:: Given records ::

Lemma count_app (p : Event → bool) (a b : list Event) :
  count p (a ++ b) = (count p a + count p b)%nat.
Proof. unfold count. by rewrite List.filter_app, length_app. Qed.

Lemma quiet_count (p : Event → bool) (tr : list Event) :
  quiet tr →
  (∀ e, p e = true → is_effect e = true ∨ is_counts_query e = true) →
  count p tr = 0%nat.
Proof. intros Hq Hp. unfold count. by rewrite (quiet_filter p tr Hq Hp). Qed.

Lemma request_kinds :
  (∀ e, is_counts_query e = true → is_effect e = true ∨ is_counts_query e = true)
  ∧ (∀ e, is_comment e = true → is_effect e = true ∨ is_counts_query e = true)
  ∧ (∀ e, is_update e = true → is_effect e = true ∨ is_counts_query e = true)
  ∧ (∀ e, is_label e = true → is_effect e = true ∨ is_counts_query e = true)
  ∧ (∀ e, is_failure e = true → is_effect e = true ∨ is_counts_query e = true).
Proof. repeat split; intros [| | | | |[]]; simpl; auto. Qed.

Lemma run_of_entry (h : Host) :
  ∃ tr, quiet tr
    ∧ ((∃ inputs pr author counts q1 q2,
          Config.parseInputs (source h) = Ok inputs
          ∧ run h = tr ++ CountsQuery q1 q2
                       :: catch_all (decideAction h inputs pr author counts))
       ∨ (∃ level line d,
            (d = "skipped" ∨ d = "ok")
            ∧ run h = tr ++ [Log level line; SetOutput "decision" d])
       ∨ (∃ q1 q2 line,
            run h = tr ++ [CountsQuery q1 q2; Log Warning line;
                           SetOutput "decision" "skipped"])
       ∨ (∃ message,
            Config.parseInputs (source h) = Err message ∧ run h = [SetFailed message])
       ∨ (∃ inputs q1 q2 message,
            Config.parseInputs (source h) = Ok inputs
            ∧ Config.skipOnFailure inputs = false
            ∧ run h = tr ++ [CountsQuery q1 q2; SetFailed message])).
Proof.
  destruct (entry_cases h) as (tr & Hq & Hcases). exists tr. split; [done|].
  destruct Hcases as [(inputs & pr & author & counts & q1 & q2 & Hp & He)
    |[(level & line & d & Hd & He)|[(q1 & q2 & line & He)|[(message & Hp & He)
    |(inputs & q1 & q2 & message & Hp & Hs & He)]]]].
  - left. exists inputs, pr, author, counts, q1, q2. split; [done|].
    rewrite (run_passed h inputs pr author counts); [|by rewrite He].
    rewrite He. cbn [fst]. by rewrite <- app_assoc.
  - right. left. exists level, line, d. split; [done|].
    rewrite run_returned; by rewrite He.
  - right. right. left. exists q1, q2, line. rewrite run_returned; by rewrite He.
  - do 3 right. left. exists message. split; [done|]. by apply run_config_error.
  - do 4 right. exists inputs, q1, q2, message. split; [done|]. split; [done|].
    rewrite (run_thrown h message); rewrite He; [|done]. cbn [fst]. by rewrite <- app_assoc.
Qed.

Ltac unfold_run_case Hq :=
  unfold count, acted;
  rewrite ?outputs_app, ?existsb_app, ?List.filter_app, ?length_app,
    ?(outputs_quiet _ _ (proj1 Hq)),
    ?(quiet_existsb _ _ Hq (proj1 (proj2 request_kinds))),
    ?(quiet_existsb _ _ Hq (proj2 (proj2 (proj2 (proj2 request_kinds))))),
    ?(quiet_existsb _ _ Hq (proj1 request_kinds)),
    ?(quiet_filter _ _ Hq (proj1 request_kinds)),
    ?(quiet_filter _ _ Hq (proj1 (proj2 request_kinds))),
    ?(quiet_filter _ _ Hq (proj1 (proj2 (proj2 request_kinds)))),
    ?(quiet_filter _ _ Hq (proj1 (proj2 (proj2 (proj2 request_kinds)))));
  cbn [app orb length Nat.add].

(** *** What no run does *)

(** X18. Every run either fails, and then sets no decision, or sets the
    decision exactly once, to [ok], [skipped], [closed] or
    [reverted_to_draft], and does not fail. *)
Theorem decision_or_failure (h : Host) :
  (existsb is_failure (run h) = true ∧ outputs "decision" (run h) = [])
  ∨ (existsb is_failure (run h) = false
     ∧ ∃ d, d ∈ ["ok"; "skipped"; "closed"; "reverted_to_draft"]
            ∧ outputs "decision" (run h) = [d]).
Proof.
  destruct (run_of_entry h) as (tr & Hq & Hcases).
  destruct Hcases as [(inputs & pr & author & counts & q1 & q2 & Hp & ->)
    |[(level & line & d & Hd & ->)|[(q1 & q2 & line & ->)|[(message & Hp & ->)
    |(inputs & q1 & q2 & message & Hp & Hs & ->)]]]].
  - rewrite decideAction_trace. unfold_run_case Hq. simpl.
    destruct (_ >=? _)%Z; simpl.
    + match goal with |- context [enforce ?a ?b ?c ?d ?e ?f ?g] =>
        destruct (enforce_observed a b c d e f g) as (_ & _ & _ & _ & Hd)
      end.
      destruct Hd as [[Hf Hd]|[Hf Hd]]; [right | left; by rewrite Hf, Hd].
      rewrite Hf. split; [done|].
      destruct Hd as [-> | [-> | ->]]; eexists; (split; [|done]);
        rewrite !elem_of_cons; auto.
    + right. split; [done|]. exists "ok". split; [rewrite !elem_of_cons; auto | done].
  - unfold_run_case Hq. simpl. right. split; [done|]. exists d.
    split; [destruct Hd as [-> | ->]; rewrite !elem_of_cons; auto | done].
  - unfold_run_case Hq. simpl. right. split; [done|]. exists "skipped".
    split; [rewrite !elem_of_cons; auto | done].
  - left. done.
  - unfold_run_case Hq. simpl. by left.
Qed.

Lemma enforce_counts (r : Remote) inputs actionType owner repo n vars :
  let tr := catch_all (enforce r inputs actionType owner repo n vars) in
  count is_counts_query tr = 0%nat
  ∧ (count is_comment tr <= 1)%nat
  ∧ (count is_update tr <= 1)%nat
  ∧ (count is_label tr <= 1)%nat.
Proof. unfold count. enforce_cases inputs; repeat split; lia. Qed.

(** X19. In every run the count query, the comment request, the pull-request
    update and the label request are each made at most once. *)
Theorem each_request_at_most_once (h : Host) :
  (count is_counts_query (run h) <= 1)%nat
  ∧ (count is_comment (run h) <= 1)%nat
  ∧ (count is_update (run h) <= 1)%nat
  ∧ (count is_label (run h) <= 1)%nat.
Proof.
  destruct (run_of_entry h) as (tr & Hq & Hcases).
  destruct Hcases as [(inputs & pr & author & counts & q1 & q2 & Hp & ->)
    |[(level & line & d & Hd & ->)|[(q1 & q2 & line & ->)|[(message & Hp & ->)
    |(inputs & q1 & q2 & message & Hp & Hs & ->)]]]].
  - rewrite decideAction_trace. unfold_run_case Hq. simpl.
    destruct (_ >=? _)%Z; simpl; [|lia].
    match goal with |- context [enforce ?a ?b ?c ?d ?e ?f ?g] =>
      destruct (enforce_counts a b c d e f g) as (Hc & Hm & Hu & Hl)
    end.
    unfold count in *. lia.
  - unfold_run_case Hq. simpl. lia.
  - unfold_run_case Hq. simpl. lia.
  - unfold count. simpl. lia.
  - unfold_run_case Hq. simpl. lia.
Qed.

Lemma enforce_no_failure (r : Remote) inputs actionType owner repo n vars :
  Config.skipOnFailure inputs = true →
  existsb is_failure (catch_all (enforce r inputs actionType owner repo n vars)) = false.
Proof. intros H. branch_unfold. rewrite !H. repeat step_case inputs; done. Qed.

(** X20. Once the inputs parse, a run with [skipOnFailure] never fails,
    whatever the remote side answers. *)
Theorem skipOnFailure_never_fails (h : Host) (inputs : Config.Inputs) :
  Config.parseInputs (source h) = Ok inputs →
  Config.skipOnFailure inputs = true →
  existsb is_failure (run h) = false.
Proof.
  intros Hparse Hskip.
  destruct (run_of_entry h) as (tr & Hq & Hcases).
  destruct Hcases as [(inputs' & pr & author & counts & q1 & q2 & Hp & ->)
    |[(level & line & d & Hd & ->)|[(q1 & q2 & line & ->)|[(message & Hp & ->)
    |(inputs' & q1 & q2 & message & Hp & Hs & ->)]]]].
  - assert (inputs' = inputs) as -> by congruence.
    rewrite decideAction_trace. unfold_run_case Hq. simpl.
    destruct (_ >=? _)%Z; simpl; [|done]. by apply enforce_no_failure.
  - by unfold_run_case Hq.
  - by unfold_run_case Hq.
  - congruence.
  - congruence.
Qed.

Lemma enforce_closed (r : Remote) inputs actionType owner repo n vars :
  let tr := catch_all (enforce r inputs actionType owner repo n vars) in
  outputs "decision" tr = ["closed"] →
  Rest (PullsUpdate owner repo n StateClosed) ∈ tr
  ∧ rest r (PullsUpdate owner repo n StateClosed) = Ok tt
  ∧ existsb is_comment tr = true
  ∧ existsb is_revert tr = false.
Proof.
  enforce_cases inputs; intros Hd; try discriminate Hd;
    (split; [rewrite !elem_of_cons; auto 10|]); done.
Qed.

Lemma enforce_reverted (r : Remote) inputs actionType owner repo n vars :
  let tr := catch_all (enforce r inputs actionType owner repo n vars) in
  outputs "decision" tr = ["reverted_to_draft"] →
  (Config.countDrafts inputs = false
   ∧ Config.revertToDraftOnReady inputs = true
   ∧ actionType = Some "ready_for_review")
  ∧ Rest (PullsUpdate owner repo n DraftTrue) ∈ tr
  ∧ rest r (PullsUpdate owner repo n DraftTrue) = Ok tt
  ∧ existsb is_close tr = false.
Proof.
  assert (Hcond : ∀ p : Prop, ∀ d : Decision p,
            negb (Config.countDrafts inputs) && Config.revertToDraftOnReady inputs
            && @bool_decide p d = true →
            Config.countDrafts inputs = false ∧ Config.revertToDraftOnReady inputs = true ∧ p).
  { intros p d H. apply andb_prop in H as [H Hp]. apply andb_prop in H as [Hc Hr].
    apply bool_decide_eq_true in Hp. by destruct (Config.countDrafts inputs). }
  enforce_cases inputs; intros Hd; try discriminate Hd;
    (split; [by eapply Hcond|]); (split; [rewrite !elem_of_cons; auto 10|]); done.
Qed.

Lemma outputs_decision_prefix (tr : list Event) (q1 q2 : string) (l : list Event) :
  quiet tr →
  outputs "decision" (tr ++ CountsQuery q1 q2 :: l) = outputs "decision" l.
Proof. intros Hq. rewrite outputs_app, (outputs_quiet _ _ (proj1 Hq)). done. Qed.

(** X21. A run whose decision is [closed] has made a close request that the
    remote side accepted, after attempting the comment, and has made no
    revert request. *)
Theorem closed_after_accepted_close (h : Host) :
  outputs "decision" (run h) = ["closed"] →
  (∃ owner repo n,
     Rest (PullsUpdate owner repo n StateClosed) ∈ run h
     ∧ rest (remote h) (PullsUpdate owner repo n StateClosed) = Ok tt)
  ∧ existsb is_comment (run h) = true
  ∧ existsb is_revert (run h) = false.
Proof.
  destruct (run_of_entry h) as (tr & Hq & Hcases).
  destruct Hcases as [(inputs & pr & author & counts & q1 & q2 & Hp & ->)
    |[(level & line & d & Hd & ->)|[(q1 & q2 & line & ->)|[(message & Hp & ->)
    |(inputs & q1 & q2 & message & Hp & Hs & ->)]]]].
  - rewrite decideAction_trace.
    assert (Hrev : ∀ e, is_revert e = true → is_effect e = true ∨ is_counts_query e = true).
    { intros [| | | | |[]]; simpl; auto. }
    rewrite outputs_decision_prefix by done.
    rewrite !existsb_app, (quiet_existsb _ _ Hq (proj1 (proj2 request_kinds))),
      (quiet_existsb _ _ Hq Hrev).
    simpl. destruct (_ >=? _)%Z; simpl; [|done].
    intros Hd. match goal with |- context [enforce ?a ?b ?c ?d ?e ?f ?g] =>
      destruct (enforce_closed a b c d e f g Hd) as (Hin & Hok & Hc & Hr)
    end.
    split; [|done]. eexists _, _, _. split; [|exact Hok].
    rewrite elem_of_app. right. do 5 right. exact Hin.
  - rewrite outputs_app, (outputs_quiet _ _ (proj1 Hq)). simpl.
    destruct Hd as [-> | ->]; done.
  - by rewrite outputs_app, (outputs_quiet _ _ (proj1 Hq)).
  - done.
  - by rewrite outputs_app, (outputs_quiet _ _ (proj1 Hq)).
Qed.

(** X22. A run whose decision is [reverted_to_draft] ran with [countDrafts]
    off and [revertToDraftOnReady] on, on a [ready_for_review] action; it
    has made a revert request that the remote side accepted, and no close
    request. *)
Theorem reverted_only_on_ready_for_review (h : Host) :
  outputs "decision" (run h) = ["reverted_to_draft"] →
  (∃ inputs,
     Config.parseInputs (source h) = Ok inputs
     ∧ Config.countDrafts inputs = false
     ∧ Config.revertToDraftOnReady inputs = true)
  ∧ payload_action (context h) = Some "ready_for_review"
  ∧ (∃ owner repo n,
       Rest (PullsUpdate owner repo n DraftTrue) ∈ run h
       ∧ rest (remote h) (PullsUpdate owner repo n DraftTrue) = Ok tt)
  ∧ existsb is_close (run h) = false.
Proof.
  destruct (run_of_entry h) as (tr & Hq & Hcases).
  destruct Hcases as [(inputs & pr & author & counts & q1 & q2 & Hp & ->)
    |[(level & line & d & Hd & ->)|[(q1 & q2 & line & ->)|[(message & Hp & ->)
    |(inputs & q1 & q2 & message & Hp & Hs & ->)]]]].
  - rewrite decideAction_trace.
    assert (Hclose : ∀ e, is_close e = true → is_effect e = true ∨ is_counts_query e = true).
    { intros [| | | | |[]]; simpl; auto. }
    rewrite outputs_decision_prefix by done.
    rewrite !existsb_app, (quiet_existsb _ _ Hq Hclose).
    simpl. destruct (_ >=? _)%Z; simpl; [|done].
    intros Hd. match goal with |- context [enforce ?a ?b ?c ?d ?e ?f ?g] =>
      destruct (enforce_reverted a b c d e f g Hd) as ((Hcd & Hrd & Hact) & Hin & Hok & Hc)
    end.
    split; [eauto|]. split; [done|]. split; [|done].
    eexists _, _, _. split; [|exact Hok].
    rewrite elem_of_app. right. do 5 right. exact Hin.
  - rewrite outputs_app, (outputs_quiet _ _ (proj1 Hq)). simpl.
    destruct Hd as [-> | ->]; done.
  - by rewrite outputs_app, (outputs_quiet _ _ (proj1 Hq)).
  - done.
  - by rewrite outputs_app, (outputs_quiet _ _ (proj1 Hq)).
Qed.

(** Comments rejected; a closed and a reverted pull request. *)
Lemma skipOnFailure_never_fails_witness :
  existsb is_failure (run Scenario.comment_rejected_host) = false.
Proof.
  apply (skipOnFailure_never_fails Scenario.comment_rejected_host
           (Scenario.parsed (source Scenario.comment_rejected_host)));
    vm_compute; reflexivity.
Defined.

Lemma closed_after_accepted_close_witness :
  (∃ owner repo n,
     Rest (PullsUpdate owner repo n StateClosed) ∈ run Scenario.at_limit_host
     ∧ rest (remote Scenario.at_limit_host) (PullsUpdate owner repo n StateClosed) = Ok tt)
  ∧ existsb is_comment (run Scenario.at_limit_host) = true
  ∧ existsb is_revert (run Scenario.at_limit_host) = false.
Proof. apply (closed_after_accepted_close Scenario.at_limit_host). vm_compute. reflexivity. Defined.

:: Goal of the exercise ::
The line with "(∀ e, p e = true" is the last to include; transcribe exactly every line from the top of the material above down to it.

:: Task solution ::
Lemma count_app (p : Event → bool) (a b : list Event) :
  count p (a ++ b) = (count p a + count p b)%nat.
Proof. unfold count. by rewrite List.filter_app, length_app. Qed.

Lemma quiet_count (p : Event → bool) (tr : list Event) :
  quiet tr →
  (∀ e, p e = true → is_effect e = true ∨ is_counts_query e = true) →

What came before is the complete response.